## Problem requirements
From the entries below, please output exactly the lines starting at the one containing "(** The input" and ending at the one containing "Definition failedOf (e", both included.

## Records for the task
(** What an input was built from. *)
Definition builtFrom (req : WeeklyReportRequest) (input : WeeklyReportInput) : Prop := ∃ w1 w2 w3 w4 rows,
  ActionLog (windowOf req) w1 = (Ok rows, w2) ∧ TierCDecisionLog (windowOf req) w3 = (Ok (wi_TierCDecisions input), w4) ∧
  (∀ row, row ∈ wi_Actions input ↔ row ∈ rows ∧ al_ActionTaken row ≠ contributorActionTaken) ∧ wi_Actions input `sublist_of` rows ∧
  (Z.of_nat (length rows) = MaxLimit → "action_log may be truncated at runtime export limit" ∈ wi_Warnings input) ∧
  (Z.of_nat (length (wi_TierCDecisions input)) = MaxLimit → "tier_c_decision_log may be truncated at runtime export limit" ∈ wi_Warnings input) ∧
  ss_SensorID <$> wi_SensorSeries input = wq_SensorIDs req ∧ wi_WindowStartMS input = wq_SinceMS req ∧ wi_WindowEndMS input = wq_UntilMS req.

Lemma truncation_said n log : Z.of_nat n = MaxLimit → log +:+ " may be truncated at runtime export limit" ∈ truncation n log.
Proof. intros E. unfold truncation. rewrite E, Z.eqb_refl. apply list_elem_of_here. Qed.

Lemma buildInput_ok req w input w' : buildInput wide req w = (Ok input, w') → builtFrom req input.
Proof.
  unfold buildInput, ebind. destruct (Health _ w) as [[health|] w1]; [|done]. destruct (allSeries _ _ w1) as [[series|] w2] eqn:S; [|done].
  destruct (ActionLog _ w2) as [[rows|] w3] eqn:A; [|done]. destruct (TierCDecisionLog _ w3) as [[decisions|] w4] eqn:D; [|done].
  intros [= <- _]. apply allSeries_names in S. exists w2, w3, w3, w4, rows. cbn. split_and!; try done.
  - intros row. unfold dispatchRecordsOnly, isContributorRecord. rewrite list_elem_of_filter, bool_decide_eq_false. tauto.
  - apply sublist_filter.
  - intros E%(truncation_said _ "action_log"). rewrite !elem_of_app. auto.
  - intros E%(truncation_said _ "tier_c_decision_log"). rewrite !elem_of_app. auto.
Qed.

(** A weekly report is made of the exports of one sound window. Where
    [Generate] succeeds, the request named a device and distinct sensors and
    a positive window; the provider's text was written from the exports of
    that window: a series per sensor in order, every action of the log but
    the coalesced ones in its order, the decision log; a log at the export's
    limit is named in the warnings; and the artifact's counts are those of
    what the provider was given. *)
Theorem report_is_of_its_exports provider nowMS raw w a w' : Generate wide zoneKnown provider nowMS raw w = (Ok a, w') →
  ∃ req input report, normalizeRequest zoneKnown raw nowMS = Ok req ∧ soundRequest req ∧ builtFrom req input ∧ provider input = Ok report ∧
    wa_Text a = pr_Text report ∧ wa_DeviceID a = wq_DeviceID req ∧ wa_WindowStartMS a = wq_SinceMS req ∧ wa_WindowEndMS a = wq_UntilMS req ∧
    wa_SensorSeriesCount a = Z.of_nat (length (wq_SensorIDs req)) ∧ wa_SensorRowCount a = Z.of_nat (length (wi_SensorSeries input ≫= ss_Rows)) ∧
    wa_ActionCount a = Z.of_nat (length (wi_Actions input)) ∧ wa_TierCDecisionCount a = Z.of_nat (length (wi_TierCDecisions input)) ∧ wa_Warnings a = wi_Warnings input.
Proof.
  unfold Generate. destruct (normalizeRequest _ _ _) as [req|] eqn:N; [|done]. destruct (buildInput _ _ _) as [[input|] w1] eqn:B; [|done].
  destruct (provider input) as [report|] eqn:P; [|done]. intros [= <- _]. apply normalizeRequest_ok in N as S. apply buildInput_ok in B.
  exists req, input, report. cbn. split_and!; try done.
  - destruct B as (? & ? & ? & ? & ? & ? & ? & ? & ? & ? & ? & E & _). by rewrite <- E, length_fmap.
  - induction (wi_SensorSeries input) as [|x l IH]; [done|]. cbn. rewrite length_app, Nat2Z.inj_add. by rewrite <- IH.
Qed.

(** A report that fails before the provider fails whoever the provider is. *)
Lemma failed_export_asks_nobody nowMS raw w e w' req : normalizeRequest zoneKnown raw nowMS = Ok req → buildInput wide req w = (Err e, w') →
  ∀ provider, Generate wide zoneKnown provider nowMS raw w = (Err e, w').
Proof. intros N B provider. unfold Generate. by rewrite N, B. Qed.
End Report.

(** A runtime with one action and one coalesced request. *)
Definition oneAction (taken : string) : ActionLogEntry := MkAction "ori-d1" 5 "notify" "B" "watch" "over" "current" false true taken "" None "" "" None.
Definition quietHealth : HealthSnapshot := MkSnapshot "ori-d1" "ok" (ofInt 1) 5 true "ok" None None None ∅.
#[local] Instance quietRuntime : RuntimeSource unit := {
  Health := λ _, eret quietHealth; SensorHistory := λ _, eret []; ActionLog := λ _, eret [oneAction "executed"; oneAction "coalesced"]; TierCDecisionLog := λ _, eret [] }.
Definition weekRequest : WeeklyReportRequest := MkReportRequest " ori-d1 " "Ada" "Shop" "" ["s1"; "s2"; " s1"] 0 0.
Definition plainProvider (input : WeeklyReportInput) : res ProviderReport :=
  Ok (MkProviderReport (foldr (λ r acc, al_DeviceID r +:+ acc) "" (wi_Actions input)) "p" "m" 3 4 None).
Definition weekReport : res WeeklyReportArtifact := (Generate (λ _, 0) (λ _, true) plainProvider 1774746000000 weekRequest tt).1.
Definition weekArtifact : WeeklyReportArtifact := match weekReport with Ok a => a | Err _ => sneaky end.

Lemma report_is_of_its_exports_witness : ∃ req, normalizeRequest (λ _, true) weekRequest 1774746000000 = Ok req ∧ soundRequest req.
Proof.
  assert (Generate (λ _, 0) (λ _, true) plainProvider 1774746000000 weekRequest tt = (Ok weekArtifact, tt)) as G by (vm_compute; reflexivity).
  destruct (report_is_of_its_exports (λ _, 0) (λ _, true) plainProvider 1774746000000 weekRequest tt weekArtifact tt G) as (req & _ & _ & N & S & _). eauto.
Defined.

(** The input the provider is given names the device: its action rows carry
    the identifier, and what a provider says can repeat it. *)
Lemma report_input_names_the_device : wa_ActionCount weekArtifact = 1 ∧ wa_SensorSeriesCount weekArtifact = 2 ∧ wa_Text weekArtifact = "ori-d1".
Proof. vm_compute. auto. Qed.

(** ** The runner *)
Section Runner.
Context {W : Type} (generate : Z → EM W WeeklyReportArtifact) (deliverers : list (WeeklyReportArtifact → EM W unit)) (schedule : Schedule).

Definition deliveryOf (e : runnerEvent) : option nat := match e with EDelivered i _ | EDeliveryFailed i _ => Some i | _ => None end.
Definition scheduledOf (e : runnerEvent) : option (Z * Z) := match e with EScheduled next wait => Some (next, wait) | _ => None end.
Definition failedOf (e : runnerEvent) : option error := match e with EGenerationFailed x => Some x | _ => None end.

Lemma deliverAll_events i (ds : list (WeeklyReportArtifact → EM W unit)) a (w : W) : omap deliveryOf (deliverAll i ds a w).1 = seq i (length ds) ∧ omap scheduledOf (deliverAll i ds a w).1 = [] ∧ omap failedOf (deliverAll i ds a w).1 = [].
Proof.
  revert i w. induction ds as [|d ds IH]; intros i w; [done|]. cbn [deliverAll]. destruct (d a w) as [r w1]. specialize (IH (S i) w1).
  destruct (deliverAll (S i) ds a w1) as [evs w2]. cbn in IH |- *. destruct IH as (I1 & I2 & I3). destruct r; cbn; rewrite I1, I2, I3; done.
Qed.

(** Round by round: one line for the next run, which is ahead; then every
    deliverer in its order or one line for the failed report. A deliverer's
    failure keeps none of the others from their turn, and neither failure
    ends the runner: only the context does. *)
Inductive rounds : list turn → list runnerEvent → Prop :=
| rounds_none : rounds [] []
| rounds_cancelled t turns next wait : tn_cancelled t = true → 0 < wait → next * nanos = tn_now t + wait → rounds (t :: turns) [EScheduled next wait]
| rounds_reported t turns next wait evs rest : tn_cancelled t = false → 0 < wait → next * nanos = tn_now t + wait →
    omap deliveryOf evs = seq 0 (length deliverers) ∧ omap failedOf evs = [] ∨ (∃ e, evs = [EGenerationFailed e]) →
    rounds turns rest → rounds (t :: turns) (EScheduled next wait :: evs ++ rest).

## Answer to the exercise
(** The input the provider is given names the device: its action rows carry
    the identifier, and what a provider says can repeat it. *)
Lemma report_input_names_the_device : wa_ActionCount weekArtifact = 1 ∧ wa_SensorSeriesCount weekArtifact = 2 ∧ wa_Text weekArtifact = "ori-d1".
Proof. vm_compute. auto. Qed.

(** ** The runner *)
Section Runner.
Context {W : Type} (generate : Z → EM W WeeklyReportArtifact) (deliverers : list (WeeklyReportArtifact → EM W unit)) (schedule : Schedule).

Definition deliveryOf (e : runnerEvent) : option nat := match e with EDelivered i _ | EDeliveryFailed i _ => Some i | _ => None end.
Definition scheduledOf (e : runnerEvent) : option (Z * Z) := match e with EScheduled next wait => Some (next, wait) | _ => None end.
Definition failedOf (e : runnerEvent) : option error := match e with EGenerationFailed x => Some x | _ => None end.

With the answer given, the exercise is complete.